According to a statement by the Pastor, retired Judge Oslen Small, the church was erected as a tribute to the memory of Reverend John Smith. Its north to south construction was intended to eb a protest in support of Rev. Smith.
Smith was a London Missionary Society Minister, who was sentenced to die by hanging for the role he allegedly played in the notorious East Coast Demerara Slave Insurrection of 1823.
Smith died as a prisoner on February 6, 1824. He subsequently came to be known as the ‘Demerara Martyr’ as a result of the circumstances surrounding his death.
He had arrived in Demerara in 1817 to succeed the Reverend John Wray, pioneer, missionary Society at Bethel Chapel at Le Ressouvenir, East Coast Demerara. Like his predecessor Wray, Smith gave instructions to the slaves.

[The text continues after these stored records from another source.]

(* ===== verification/BlobSAS.v ===== *)
(** * BlobSAS: shared access signatures of the blob service

    The permissions operations need, src/src/blob/authentication/OperationBlobSASPermission.ts
    and OperationAccountSASPermission.ts, and the strings that are signed,
    IBlobSASSignatureValues.ts and src/src/common/authentication/IAccountSASSignatureValues.ts.
    The values come from the query of a request, so that they are texts; [hmac] is
    the base64 of the HMAC-SHA256 of a text under a key ([computeHMACSHA256]). *)

From S2P Require Import Prelude Errors Extents Utf8 Texts.
From S2P Require BlobServiceHandlers.
Open Scope Z_scope.
Open Scope azurite_scope.

(** ** The operations: src/src/blob/generated/artifacts/operation.ts *)

Module Op.
Inductive operation :=
| Service_SetProperties | Service_GetProperties | Service_GetStatistics
| Service_ListContainersSegment | Service_GetUserDelegationKey | Service_GetAccountInfo
| Service_GetAccountInfoWithHead | Service_SubmitBatch | Service_FilterBlobs | Container_Create
| Container_GetProperties | Container_GetPropertiesWithHead | Container_Delete
| Container_SetMetadata | Container_GetAccessPolicy | Container_SetAccessPolicy | Container_Restore
| Container_SubmitBatch | Container_FilterBlobs | Container_AcquireLease | Container_ReleaseLease
| Container_RenewLease | Container_BreakLease | Container_ChangeLease
| Container_ListBlobFlatSegment | Container_ListBlobHierarchySegment | Container_GetAccountInfo
| Container_GetAccountInfoWithHead | Blob_Download | Blob_GetProperties | Blob_Delete
| Blob_Undelete | Blob_SetExpiry | Blob_SetHTTPHeaders | Blob_SetImmutabilityPolicy
| Blob_DeleteImmutabilityPolicy | Blob_SetLegalHold | Blob_SetMetadata | Blob_AcquireLease
| Blob_ReleaseLease | Blob_RenewLease | Blob_ChangeLease | Blob_BreakLease | Blob_CreateSnapshot
| Blob_StartCopyFromURL | Blob_CopyFromURL | Blob_AbortCopyFromURL | Blob_SetTier
| Blob_GetAccountInfo | Blob_GetAccountInfoWithHead | Blob_Query | Blob_GetTags | Blob_SetTags
| PageBlob_Create | PageBlob_UploadPages | PageBlob_ClearPages | PageBlob_UploadPagesFromURL
| PageBlob_GetPageRanges | PageBlob_GetPageRangesDiff | PageBlob_Resize
| PageBlob_UpdateSequenceNumber | PageBlob_CopyIncremental | AppendBlob_Create
| AppendBlob_AppendBlock | AppendBlob_AppendBlockFromUrl | AppendBlob_Seal | BlockBlob_Upload
| BlockBlob_PutBlobFromUrl | BlockBlob_StageBlock | BlockBlob_StageBlockFromURL
| BlockBlob_CommitBlockList | BlockBlob_GetBlockList.
End Op.
(* ===== verification/BlobSpecifications.v ===== *)
(** * BlobSpecifications: the requests of the blob service

    src/src/blob/generated/artifacts: the parameters and the specification of each
    operation, what requests for it have and what its responses may be. Mappers of
    models are named by their class. *)

From S2P Require Import Prelude Protocol.
From S2P Require Import BlobSAS.
Open Scope string_scope.
(* ===== verification/QueueSpecifications.v ===== *)
(** * QueueSpecifications: the requests of the queue service

    src/src/queue/generated/artifacts: the operations, their parameters and their
    specifications. Mappers of models are named by their class. *)

From S2P Require Import Prelude Protocol.

Open Scope string_scope.

(** ** src/src/queue/generated/artifacts/parameters.ts *)

Module QueueParameters.
Definition comp0 : OperationParameter := mkParameter ["comp"] (mkMapper true true "comp" (Some (CString
  "properties")) TString None [] None None false false) None.
Definition comp1 : OperationParameter := mkParameter ["comp"] (mkMapper true true "comp" (Some (CString
  "stats")) TString None [] None None false false) None.
Definition comp2 : OperationParameter := mkParameter ["comp"] (mkMapper true true "comp" (Some (CString "list"))
  TString None [] None None false false) None.
Definition comp3 : OperationParameter := mkParameter ["comp"] (mkMapper true true "comp" (Some (CString
  "metadata")) TString None [] None None false false) None.
Definition comp4 : OperationParameter := mkParameter ["comp"] (mkMapper true true "comp" (Some (CString "acl"))
  TString None [] None None false false) None.
Definition include : OperationParameter := mkParameter ["options"; "include"] (simple false "include" (TSequence
  (TEnum ["metadata"]))) (Some ",").
Definition marker : OperationParameter := mkParameter ["options"; "marker"] (simple false "marker" TString)
  None.
Definition maxresults : OperationParameter := mkParameter ["options"; "maxresults"] (mkMapper false false
  "maxresults" None TNumber None [("InclusiveMinimum", "1")] None None false false) None.
Definition messageTimeToLive : OperationParameter := mkParameter ["options"; "messageTimeToLive"] (mkMapper
  false false "messagettl" None TNumber None [("InclusiveMinimum", "-1")] None None false false) None.
Definition metadata : OperationParameter := mkParameter ["options"; "metadata"] (mkMapper false false
  "x-ms-meta" None (TDictionary TString) (Some "x-ms-meta-") [] None None false false) None.
Definition numberOfMessages : OperationParameter := mkParameter ["options"; "numberOfMessages"] (mkMapper false
  false "numofmessages" None TNumber None [("InclusiveMinimum", "1")] None None false false) None.
Definition peekonly : OperationParameter := mkParameter ["peekonly"] (mkMapper true true "peekonly" (Some
  (CString "true")) TString None [] None None false false) None.
Definition popReceipt : OperationParameter := mkParameter ["popReceipt"] (simple true "popreceipt" TString)
  None.
Definition prefix : OperationParameter := mkParameter ["options"; "prefix"] (simple false "prefix" TString)
  None.
Definition requestId : OperationParameter := mkParameter ["options"; "requestId"] (simple false
  "x-ms-client-request-id" TString) None.
Definition restype : OperationParameter := mkParameter ["restype"] (mkMapper true true "restype" (Some (CString
  "service")) TString None [] None None false false) None.
Definition timeout : OperationParameter := mkParameter ["options"; "timeout"] (mkMapper false false "timeout"
  None TNumber None [("InclusiveMinimum", "0")] None None false false) None.
Definition url : OperationParameter := mkParameter ["url"] (mkMapper true false "url" (Some (CString ""))
  TString None [] None None false false) None.
Definition version : OperationParameter := mkParameter ["version"] (simple false "x-ms-version" TString) None.
Definition visibilitytimeout0 : OperationParameter := mkParameter ["options"; "visibilitytimeout"] (simple false
  "visibilitytimeout" TNumber) None.
Definition visibilitytimeout1 : OperationParameter := mkParameter ["visibilitytimeout"] (simple true
  "visibilitytimeout" TNumber) None.
End QueueParameters.

(** ** src/src/queue/generated/artifacts/operation.ts *)

Module QueueOp.
Inductive operation :=
| Service_SetProperties | Service_GetProperties | Service_GetStatistics | Service_ListQueuesSegment |
  Queue_Create | Queue_Delete | Queue_GetProperties | Queue_GetPropertiesWithHead | Queue_SetMetadata |
  Queue_GetAccessPolicy | Queue_GetAccessPolicyWithHead | Queue_SetAccessPolicy | Messages_Dequeue |
  Messages_Clear | Messages_Enqueue | Messages_Peek | MessageId_Update | MessageId_Delete.
End QueueOp.

#[export] Instance queue_operation_eq_dec : EqDecision QueueOp.operation.
Proof. solve_decision. Defined.

(** ** src/src/queue/generated/artifacts/specifications.ts *)

Definition serviceSetPropertiesOperationSpec : OperationSpec := mkSpec "PUT" None [QueueParameters.url]
  [QueueParameters.timeout; QueueParameters.restype; QueueParameters.comp0] [QueueParameters.version;
  QueueParameters.requestId] (Some (mkRequestBody ["storageServiceProperties"] (simple true
  "StorageServiceProperties" (TComposite "StorageServiceProperties" None)))) (Some
  "application/xml; charset=utf-8") [("202", mkResponse None (Some "ServiceSetPropertiesHeaders")); ("default",
  mkResponse (Some (simple false "StorageError" (TComposite "StorageError" None))) None)] true.

Definition serviceGetPropertiesOperationSpec : OperationSpec := mkSpec "GET" None [QueueParameters.url]
  [QueueParameters.timeout; QueueParameters.restype; QueueParameters.comp0] [QueueParameters.version;
  QueueParameters.requestId] None None [("200", mkResponse (Some (simple false "StorageServiceProperties"
  (TComposite "StorageServiceProperties" None))) (Some "ServiceGetPropertiesHeaders")); ("default", mkResponse
  (Some (simple false "StorageError" (TComposite "StorageError" None))) None)] true.

Definition serviceGetStatisticsOperationSpec : OperationSpec := mkSpec "GET" None [QueueParameters.url]
  [QueueParameters.timeout; QueueParameters.restype; QueueParameters.comp1] [QueueParameters.version;
  QueueParameters.requestId] None None [("200", mkResponse (Some (simple false "StorageServiceStats" (TComposite
  "StorageServiceStats" None))) (Some "ServiceGetStatisticsHeaders")); ("default", mkResponse (Some (simple
  false "StorageError" (TComposite "StorageError" None))) None)] true.

Definition serviceListQueuesSegmentOperationSpec : OperationSpec := mkSpec "GET" None [QueueParameters.url]
  [QueueParameters.prefix; QueueParameters.marker; QueueParameters.maxresults; QueueParameters.include;
  QueueParameters.timeout; QueueParameters.comp2] [QueueParameters.version; QueueParameters.requestId] None None
  [("200", mkResponse (Some (named "EnumerationResults" false "ListQueuesSegmentResponse" (TComposite
  "ListQueuesSegmentResponse" None))) (Some "ServiceListQueuesSegmentHeaders")); ("default", mkResponse (Some
  (simple false "StorageError" (TComposite "StorageError" None))) None)] true.

Definition queueCreateOperationSpec : OperationSpec := mkSpec "PUT" (Some "{queueName}") [QueueParameters.url]
  [QueueParameters.timeout] [QueueParameters.metadata; QueueParameters.version; QueueParameters.requestId] None
  None [("201", mkResponse None (Some "QueueCreateHeaders")); ("204", mkResponse None (Some
  "QueueCreateHeaders")); ("default", mkResponse (Some (simple false "StorageError" (TComposite "StorageError"
  None))) None)] true.

Definition queueDeleteOperationSpec : OperationSpec := mkSpec "DELETE" (Some "{queueName}")
  [QueueParameters.url] [QueueParameters.timeout] [QueueParameters.version; QueueParameters.requestId] None None
  [("204", mkResponse None (Some "QueueDeleteHeaders")); ("default", mkResponse (Some (simple false
  "StorageError" (TComposite "StorageError" None))) None)] true.

Definition queueGetPropertiesOperationSpec : OperationSpec := mkSpec "GET" (Some "{queueName}")
  [QueueParameters.url] [QueueParameters.timeout; QueueParameters.comp3] [QueueParameters.version;
  QueueParameters.requestId] None None [("200", mkResponse None (Some "QueueGetPropertiesHeaders")); ("default",
  mkResponse (Some (simple false "StorageError" (TComposite "StorageError" None))) None)] true.
(* ===== verification/TableSpecifications.v ===== *)
(** * TableSpecifications: the requests of the table service

    src/src/table/generated/artifacts: the operations, their parameters and their
    specifications. Mappers of models are named by their class. *)

From S2P Require Import Prelude Protocol.

Open Scope string_scope.

(** ** src/src/table/generated/artifacts/parameters.ts *)

Module TableParameters.
Definition comp0 : OperationParameter := mkParameter ["comp"] (mkMapper true true "comp" (Some (CString "acl"))
  TString None [] None None false false) None.
Definition comp1 : OperationParameter := mkParameter ["comp"] (mkMapper true true "comp" (Some (CString
  "properties")) TString None [] None None false false) None.
Definition comp2 : OperationParameter := mkParameter ["comp"] (mkMapper true true "comp" (Some (CString
  "stats")) TString None [] None None false false) None.
Definition contentLength : OperationParameter := mkParameter ["contentLength"] (simple true "Content-Length"
  TNumber) None.
Definition dataServiceVersion : OperationParameter := mkParameter ["options"; "dataServiceVersion"] (simple
  false "DataServiceVersion" TString) None.
Definition filter : OperationParameter := mkParameter ["options"; "queryOptions"; "filter"] (simple false
  "$filter" TString) None.
Definition format : OperationParameter := mkParameter ["options"; "queryOptions"; "format"] (simple false
  "$format" TString) None.
Definition ifMatch0 : OperationParameter := mkParameter ["options"; "ifMatch"] (simple false "If-Match" TString)
  None.
Definition ifMatch1 : OperationParameter := mkParameter ["ifMatch"] (simple true "If-Match" TString) None.
Definition multipartContentType : OperationParameter := mkParameter ["multipartContentType"] (simple true
  "Content-Type" TString) None.
Definition nextPartitionKey : OperationParameter := mkParameter ["options"; "nextPartitionKey"] (simple false
  "NextPartitionKey" TString) None.
Definition nextRowKey : OperationParameter := mkParameter ["options"; "nextRowKey"] (simple false "NextRowKey"
  TString) None.
Definition nextTableName : OperationParameter := mkParameter ["options"; "nextTableName"] (simple false
  "NextTableName" TString) None.
Definition partitionKey : OperationParameter := mkParameter ["partitionKey"] (simple true "partitionKey"
  TString) None.
Definition requestId : OperationParameter := mkParameter ["options"; "requestId"] (simple false
  "x-ms-client-request-id" TString) None.
Definition responsePreference : OperationParameter := mkParameter ["options"; "responsePreference"] (simple
  false "Prefer" TString) None.
Definition restype : OperationParameter := mkParameter ["restype"] (mkMapper true true "restype" (Some (CString
  "service")) TString None [] None None false false) None.
Definition rowKey : OperationParameter := mkParameter ["rowKey"] (simple true "rowKey" TString) None.
Definition select : OperationParameter := mkParameter ["options"; "queryOptions"; "select"] (simple false
  "$select" TString) None.
Definition table : OperationParameter := mkParameter ["table"] (simple true "table" TString) None.
Definition timeout : OperationParameter := mkParameter ["options"; "timeout"] (mkMapper false false "timeout"
  None TNumber None [("InclusiveMinimum", "0")] None None false false) None.
Definition top : OperationParameter := mkParameter ["options"; "queryOptions"; "top"] (mkMapper false false
  "$top" None TNumber None [("InclusiveMinimum", "0")] None None false false) None.
Definition url : OperationParameter := mkParameter ["url"] (mkMapper true false "url" (Some (CString ""))
  TString None [] None None false false) None.
Definition version : OperationParameter := mkParameter ["version"] (simple false "x-ms-version" TString) None.
End TableParameters.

They taught them to read the Bible and Catechism. Smith, as in the case of John Wray, did much to lay the foundation of schooling and education for their congregation.
Quamina, a slave and senior deacon at Bethel Chapel then located at Le Ressouvenir, his son Jack Gladstone, and other slaves suffered death for the role they allegedly played during the 1823 uprising, which had as its goal, the freedom of the slaves.
On November 24, 1843, exactly 20 years after the date on which Reverend Smith was sentenced to death, Smith Memorial Church was opened as a tribute to the work and suffering that he had to endure on behalf of his deacons, members and other followers.
The Church is situated on the south eastern shoulder of Brickdam, Georgetown. It has been deemed a heritage site since 2010 by the Guyana National Trust.